Or, si « le duel n’exprime pas le nombre par lui-même », c’est-à-dire s’il n’exprime pas la somme de deux éléments qui vont en couple, qu’est-ce qu’il représente ? Benveniste affirme qu’il désigne une unité :

Le duel est l’unité de conjonction ou l’unité en moitiés. Soit un seul élément qui se présente partagé en moitiés, qu’on peut considérer séparément (les yeux), soit des <(sous-entendu deux)> éléments distincts <et symétriques> qu’on rapproche en une unité : les parents, Mitrā-varuṇā16.

On retrouve l’idée d’unité ou bien d’ensemble dans les réflexions de Gauthiot (1912 : 130), qui définit le duel comme un objet envisagé « dans son ensemble avec sa dualité comme étant l’un de ses caractères » : le duel ne codifie pas les deux éléments d’un couple, mais l’unité qu’ils composent. D’après Gauthiot (1912 : 131) :

Le duel ne désigne pas seulement […] l’objet nommé « en même temps qu’un autre du même genre », mais bien, dans tous les cas et quel que soit son emploi, une dualité d’objets appartenant à une seule et même classe. […] En indo-européen skr. akṣi, gr. ὄσσε, lit. akì ne signifient pas proprement « les deux yeux », ni « la paire d’yeux », ni même « l’œil et l’autre œil », mais « l’œil en tant que double » […].

Apparemment Benveniste élabore la définition de duel en s’appuyant sur les réflexions de Gauthiot : le duel n’est pas, à son avis, un mariage de deux éléments – qui restent pourtant distincts –, mais il représente et codifie une unité profonde, parce que l’un des deux éléments ne fonctionne pas et ne peut pas fonctionner sans l’autre :

Le nombre duel exprime essentiellement une unité. C’est une modalité catégorique de l’unité. Il y a l’unité indivise, substantielle : c’est le « singulier ». Il y a l’unité impliquant bipartition de la notion : c’est le « duel ». Il y a l’unité impliquant une multipartition de la notion : c’est le « pluriel ». Les termes « duel » et « pluriel » faussent la représentation de cette catégorie, en ce qu’ils portent sur les éléments sans égard à l’unité supérieure du concept qui les embrasse. Ils ont le caractère de ces désignations récentes, atomistiques, confondant l’application et le résultat avec la valeur et la fonction. L’erreur est la même dans les dénominations des cas, des genres, etc. Il faut briser le moule de ces termes pour répartir à nouveau leur substance.

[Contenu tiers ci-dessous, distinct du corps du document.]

Lemma step_collections_kept W t1 st st1 n :
  step W t1 st st1 → is_Some (cooldowns st !! n) → is_Some (cooldowns st1 !! n).
Proof.
  intros Hstep Hn.
  destruct Hstep as [st i|st k tm Hk Hdue].
  - by apply dispatch_collections_kept.
  - unfold fireTimer. rewrite Hk. simpl. by apply lookup_runTimer_is_Some.
Qed.

(** A run of one dispatch. *)
Lemma one_dispatch_run W t st i t' :
  t ≤ t' → run W t st t' (state (onInteractionCreate W st t i)).
Proof.
  intros Hle.
  apply (run_turn W t t t' st (state (onInteractionCreate W st t i))
           (state (onInteractionCreate W st t i)) (Z.le_refl t)).
  - apply step_interaction.
  - by apply run_done.
Qed.

(** ** The queue of timers run dry *)

Lemma fireFirst_all l cds :
  fireFirst (length l) {| cooldowns := cds; timers := l |}
  = {| cooldowns := foldl (λ c tm, runTimer tm c) cds l; timers := [] |}.
Proof.
  revert cds. induction l as [|tm l IH]; intros cds; [done|].
  simpl. unfold fireTimer. simpl. apply IH.
Qed.

Lemma runTimer_keeps_None tm cds n u :
  cds !! n ≫= (λ ts : gmap string Z, ts !! u) = None →
  runTimer tm cds !! n ≫= (λ ts : gmap string Z, ts !! u) = None.
Proof.
  intros Hnone.
  destruct (decide (t_name tm = n ∧ t_user tm = u)) as [[<- <-]|Hne].
  - apply RouterFacts.entry_runTimer_same.
  - by rewrite RouterFacts.entry_runTimer_other.
Qed.

Lemma timers_keep_None l cds n u :
  cds !! n ≫= (λ ts : gmap string Z, ts !! u) = None →
  foldl (λ c tm, runTimer tm c) cds l !! n ≫= (λ ts : gmap string Z, ts !! u) = None.
Proof.
  revert cds. induction l as [|tm l IH]; intros cds Hnone; [done|].
  simpl. apply IH. by apply runTimer_keeps_None.
Qed.
Definition read {A} (f : State → A) : Async A := fun s => Ret (f s) s.

Definition update (f : State → State) : Async unit := fun s => Ret tt (f s).

(** [await p]: suspend until the promise settles; the awaited value is
    handed to the rest of the function. *)
Definition await {A} (p : promise) (o : settle) (a : A) : Async A :=
  fun s => Await p o s (fun s' => Ret a s').

(** A call of an asynchronous function returns to its caller as soon as
    the function reaches its first [await] (or ends).  The caller's
    remaining synchronous code [g] therefore acts on the state before the
    function is resumed, and before a settlement is observed. *)
Definition then_sync {A} (x : Step A) (g : State → State) : Step A :=
  match x with
  | Ret a s => Ret a (g s)
  | Throw e s => Throw e (g s)
  | Await p o s k => Await p o (g s) k
  end.

(** The state a computation has reached. *)
Definition state_of {A} (x : Step A) : State :=
  match x with
  | Ret _ s | Throw _ s | Await _ _ s _ => s
  end.

(** How the promise of an asynchronous function ends. *)
Inductive Completion (A : Type) : Type :=
| Returned (a : A) (s : State)
| Failed (e : exn) (s : State)
| Pending (s : State).
Arguments Returned {A} a s.
Arguments Failed {A} e s.
Arguments Pending {A} s.

(** Run a computation through its awaits.  A fulfilled promise resumes the
    function; a rejected one throws at the [await], and as [initMetrics]
    has no [try], that rejects its promise; a promise that never settles
    leaves it suspended for ever. *)
Fixpoint drive {A} (x : Step A) : Completion A :=
  match x with
  | Ret a s => Returned a s
  | Throw e s => Failed e s
  | Await p o s k =>
      match o with
      | Fulfilled => drive (k (record (Settled p) s))
      | Rejected e => Failed e s
      | Never => Pending s
      end
  end.

Definition final_state {A} (c : Completion A) : State :=
  match c with
  | Returned _ s | Failed _ s | Pending s => s
  end.

(** ** The collaborators *)

Module logger.
Definition debug (m : string) : Async unit := emit (Log DEBUG (Text m)).
Definition info (m : string) : Async unit := emit (Log INFO (Text m)).
Definition warn (m : string) : Async unit := emit (Log WARN (Text m)).
Definition error (e : exn) : Async unit := emit (Log ERROR (Caught e)).
End logger.

(** A call into a collaborator: it throws what the world says it throws,
    and is recorded when it goes through. *)
Definition external (w : World) (c : call) (e : event) : Async unit :=
  match throws w c with
  | Some x => throw x
  | None => emit e
  end.

(** [process.env.NAME] *)
Definition process_env (w : World) (name : string) : Async (option string) :=
  emit (GetEnv name);; mret (env w !! name).

(** [RESOURCE_ATTRIBUTES[key] = value] *)
Definition set_attribute (key value : string) : Async unit :=
  update (assign key value);; emit (SetAttribute key value).

(** [counter.add(n)] on a module-level binding that may still be
    [undefined]. *)
Definition counter_add (c : option string) (n : Z) : Async unit :=
  match c with
  | Some name => emit (Add name n)
  | None => throw (TypeError "add")
  end.

(** ** The module *)

Definition COUNTERS_PREFIX : string := "nielm-test/".
Definition REQUEST_COUNTER : string := COUNTERS_PREFIX ++ "request-counter".
Definition BACKGROUND_COUNTER : string := COUNTERS_PREFIX ++ "background-counter".

(** The texts of the three warnings. *)
Definition POD_NAME_WARNING : string :=
  "WARNING: running under Kubernetes, but K8S_POD_NAME " ++
  "environment variable is not set. " ++
  "This may lead to Send TimeSeries errors".
Definition FAAS_ID_WARNING : string :=
  "WARNING: running under Cloud Functions, but FAAS_ID " ++
  "resource attribute is not set. " ++
  "This may lead to Send TimeSeries errors".
Definition DEFAULT_BEHAVIOR_WARNING : string :=
  "WARNING: Using Default Cloud Functions Behavior".

Section Module.
Variable Semconv : SemconvT.
Variable w : World.

(** [initMetrics] is one function in the source; it is cut here at its
    blank lines into five consecutive blocks.

    In a branch taken because [process.env.K8S_POD_NAME] (or the
    detected [faas.id]) is truthy, the value is a non-empty string, and
    [toString] on a string returns it; [default ""] only names that
    string. *)

(** [if (process.env.KUBERNETES_SERVICE_HOST) { ... }].  The source reads
    [process.env.K8S_POD_NAME] for the test and again for the assignment;
    the environment does not change in between, so it is read once. *)
Definition orchestration_context : Async unit :=
  host ← process_env w "KUBERNETES_SERVICE_HOST";
  if truthy host then
    pod ← process_env w "K8S_POD_NAME";
    if truthy pod then
      set_attribute (SEMRESATTRS_K8S_POD_NAME Semconv) (default "" pod)
    else
      logger.warn POD_NAME_WARNING
  else mret tt.

(** [const gcpResources = new GcpDetectorSync().detect(); if
    (gcpResources.waitForAsyncAttributes) { await ... }] *)
Definition detect_resources : Async Resource :=
  external w CDetect Detect;;
  match detected_wait w with
  | Some o => await DetectedAttributes o (settled (detected w))
  | None => mret (detected w)
  end.

(** [if (process.env.FUNCTION_TARGET &&
    process.env.USE_OTEL_GCF_WORKAROUND) { ... } else { ... }] *)
Definition functions_workaround (gcpResources : Resource) : Async unit :=
  target ← process_env w "FUNCTION_TARGET";
  workaround ←
    (if truthy target then process_env w "USE_OTEL_GCF_WORKAROUND"
     else mret None);
  if truthy target && truthy workaround then
    set_attribute (SEMRESATTRS_CLOUD_PLATFORM Semconv) "generic_task";;
    let faas_id := attributes gcpResources !! SEMRESATTRS_FAAS_ID Semconv in
    if truthy faas_id then
      set_attribute (SEMRESATTRS_SERVICE_INSTANCE_ID Semconv)
        (default "" faas_id)
    else
      logger.warn FAAS_ID_WARNING
  else
    logger.warn DEFAULT_BEHAVIOR_WARNING.

(** [const resources = gcpResources.merge(new
    Resource(RESOURCE_ATTRIBUTES)); await
    resources.waitForAsyncAttributes(); logger.info(...)] *)
Definition resolve_identity (gcpResources : Resource) : Async Resource :=
  explicit ← read RESOURCE_ATTRIBUTES;
  external w CMerge Merge;;
  resources ←
    await MergedAttributes (merged_wait w)
      (settled (merge gcpResources (new_Resource explicit)));
  emit (Log INFO (GotResourceAttributes resources));;
  mret resources.

(** From [const exporter = ...] to the end of the function. *)
Definition bootstrap (resources : Resource) : Async unit :=
  external w CNewExporter (NewExporter "custom.googleapis.com");;
  external w CNewReader (NewReader 10000 10000);;
  external w CNewMeterProvider (NewMeterProvider resources);;
  external w CGetMeter (GetMeter COUNTERS_PREFIX);;
  external w (CCreateCounter REQUEST_COUNTER) (CreateCounter REQUEST_COUNTER);;
  update (bind_requestCounter REQUEST_COUNTER);;
  external w (CCreateCounter BACKGROUND_COUNTER)
    (CreateCounter BACKGROUND_COUNTER);;
  update (bind_backgroundCounter BACKGROUND_COUNTER);;
  logger.info "Metrics initialized, counters ready".

(** [async function initMetrics()] *)
Definition initMetrics : Async unit :=
  logger.debug "initializing metrics";;
  orchestration_context;;
  gcpResources ← detect_resources;
  functions_workaround gcpResources;;
  resources ← resolve_identity gcpResources;
  bootstrap resources.

(** [function backgroundTask()], the timer callback. *)
Definition backgroundTask : Async unit :=
  c ← read backgroundCounter;
  counter_add c 1.

(** The callback registered under the name [handleHttpReq]. *)
Definition handleHttpReq : Async unit :=
  logger.info "handling HTTP request";;
  c ← read requestCounter;
  counter_add c 1;;
  emit (Send "OK").

(** The [then] callback of the promise of [initMetrics]. *)
Definition on_fulfilled : Async unit :=
  emit (SetInterval 2000);;
  logger.info "Background task started - increments counter ever 2 seconds".

(** The [catch] callback. *)
Definition on_rejected (e : exn) : Async unit :=
  logger.error e;;
  emit (Exit 1).

(** What the module does after the call of [initMetrics] has returned
    its promise: it registers the request handler and logs. *)
Definition rest_of_module (s : State) : State :=
  record (Log INFO (Text "HTTP handler ready."))
    (record (RegisterHttp "handleHttpReq") s).

(** The synchronous run of the module. *)
Definition load : Step unit :=
  then_sync (initMetrics (initial Semconv)) rest_of_module.

(** The module load followed by the settlement of the promise chain. *)
Definition main : Outcome * State :=
  match drive load with
  | Returned _ s => (Ready, final_state (drive (on_fulfilled s)))
  | Failed e s => (Exited 1, final_state (drive (on_rejected e s)))
  | Pending s => (Stalled, s)
  end.
End Module.

(** After start-up the event loop runs timer ticks and requests, one at a
    time, in any order. *)
Inductive task := Tick | Request.

Definition run_task (t : task) : Async unit :=
  match t with
  | Tick => backgroundTask
  | Request => handleHttpReq
  end.

(** Run the tasks in order; for each, the exception it ended with, if
    any. *)
Fixpoint run_tasks (ts : list task) (s : State) : list (option exn) * State :=
  match ts with
  | [] => ([], s)
  | t :: ts' =>
      match drive (run_task t s) with
      | Returned _ s' => let '(rs, s'') := run_tasks ts' s' in (None :: rs, s'')
      | Failed e s' => let '(rs, s'') := run_tasks ts' s' in (Some e :: rs, s'')
      | Pending s' => ([], s')
      end
  end.

(** The amounts added to a counter, in order. *)
Definition additions (counter : string) (tr : list event) : list Z :=
  omap (fun e => match e with
                 | Add c n => if decide (c = counter) then Some n else None
                 | _ => None
                 end) tr.

(** The bodies sent in responses, in order. *)
Definition responses (tr : list event) : list string :=
  omap (fun e => match e with Send b => Some b | _ => None end) tr.

(** ** Reading traces *)

(** The resources handed to [new MeterProvider], in order. *)
Definition providers (tr : list event) : list Resource :=
  omap (fun e => match e with NewMeterProvider r => Some r | _ => None end) tr.

(** The names of the counters created, in order. *)
Definition created (tr : list event) : list string :=
  omap (fun e => match e with CreateCounter n => Some n | _ => None end) tr.

(** The exit statuses, in order. *)
Definition exits (tr : list event) : list Z :=
  omap (fun e => match e with Exit c => Some c | _ => None end) tr.

(** The construction of the metrics pipeline proper: the provider and the
    counters. *)
Definition builds_pipeline (e : event) : bool :=
  match e with
  | NewMeterProvider _ | CreateCounter _ => true
  | _ => false
  end.

(** The settlement of the promise [p]. *)
Definition is_settled (p : promise) (e : event) : bool :=
  match e with
  | Settled q => bool_decide (q = p)
  | _ => false
  end.

(** A provider, if that is what the event constructs, is given a settled
    resource. *)
Definition provider_settled (e : event) : bool :=
  match e with
  | NewMeterProvider r => negb (asyncAttributesPending r)
  | _ => true
  end.

(** The calls that make up detection. *)
Definition is_detection (e : event) : bool :=
  match e with
  | Detect | Settled DetectedAttributes => true
  | _ => false
  end.

(** The steps of the orchestration check: the two reads of the
    environment and the assignment of the pod-name key. *)
Definition is_orchestration (Semconv : SemconvT) (e : event) : bool :=
  match e with
  | GetEnv name =>
      bool_decide (name = "KUBERNETES_SERVICE_HOST") ||
      bool_decide (name = "K8S_POD_NAME")
  | SetAttribute key _ => bool_decide (key = SEMRESATTRS_K8S_POD_NAME Semconv)
  | _ => false
  end.

(** The warning with text [m]. *)
Definition is_warning (m : string) (e : event) : bool :=
  match e with
  | Log WARN (Text t) => bool_decide (t = m)
  | _ => false
  end.

Definition is_merge (e : event) : bool :=
  match e with
  | Merge => true
  | _ => false
  end.

(** Neither a counter addition nor a response. *)
Definition is_quiet (e : event) : bool :=
  match e with
  | Add _ _ | Send _ => false
  | _ => true
  end.

(** [guarded a P seen tr]: scanning [tr] from the left, every event in
    [P] is met only after an event in [a] (or [seen] holds from the
    start). *)
Fixpoint guarded (a P : event → bool) (seen : bool) (tr : list event) : bool :=
  match tr with
  | [] => true
  | e :: tr' => (seen || negb (P e)) && guarded a P (seen || a e) tr'
  end.

(** [quiet_after a P seen tr]: no event in [P] is met after an event in
    [a]. *)
Fixpoint quiet_after (a P : event → bool) (seen : bool) (tr : list event) : bool :=
  match tr with
  | [] => true
  | e :: tr' => negb (seen && P e) && quiet_after a P (seen || a e) tr'
  end.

On est dans l’erreur, dans la même erreur, en posant une équivalence ἵππω = δύω ἵπποι. C’est prendre les formes récentes, mécanisées, déformées, pour la fonction originelle. Le tour avec « deux » peut avoir un intérêt en explicitant la notion. Mais l’emploi de « deux » montre que la catégorie s’est vidée de sa valeur, n’est plus qu’une enveloppe vide, un procédé traditionnel. Il vise à justifier la catégorie par le tour en lequel elle se dépose et s’épuise. Si l’on a ajouté « deux », c’est que 1°) la forme originelle ne remplissait plus à elle seule sa fonction ; 2°) la forme originelle avait perdu une grande partie de sa valeur. Car <la langue> en vient à considérer la juxtaposition de deux comme justifiant l’emploi du duel. Alors le duel est ainsi détourné et, si l’on peut dire, vulgarisé. L’emploi du duel pour ce qui, aux yeux, apparaît comme formé de deux, n’est que la manifestation ultime et la réalisation concrète d’une représentation tout autrement orientée à l’origine. On en vient à considérer les deux parties, ou deux fois une unité, ou l’accouplement de deux unités distinctes comme le contenu de la représentation. Celle-ci est au contraire tendue vers l’appréhension unitaire d’un concept dont il importe peu que les éléments (deux en l’espèce) apparaissent ou non aux yeux. L’adjonction de « deux » au nombre duel est partout le symptôme d’une usure du duel et généralement la preuve de sa décadence commencée. « Deux » est un organe de substitution17.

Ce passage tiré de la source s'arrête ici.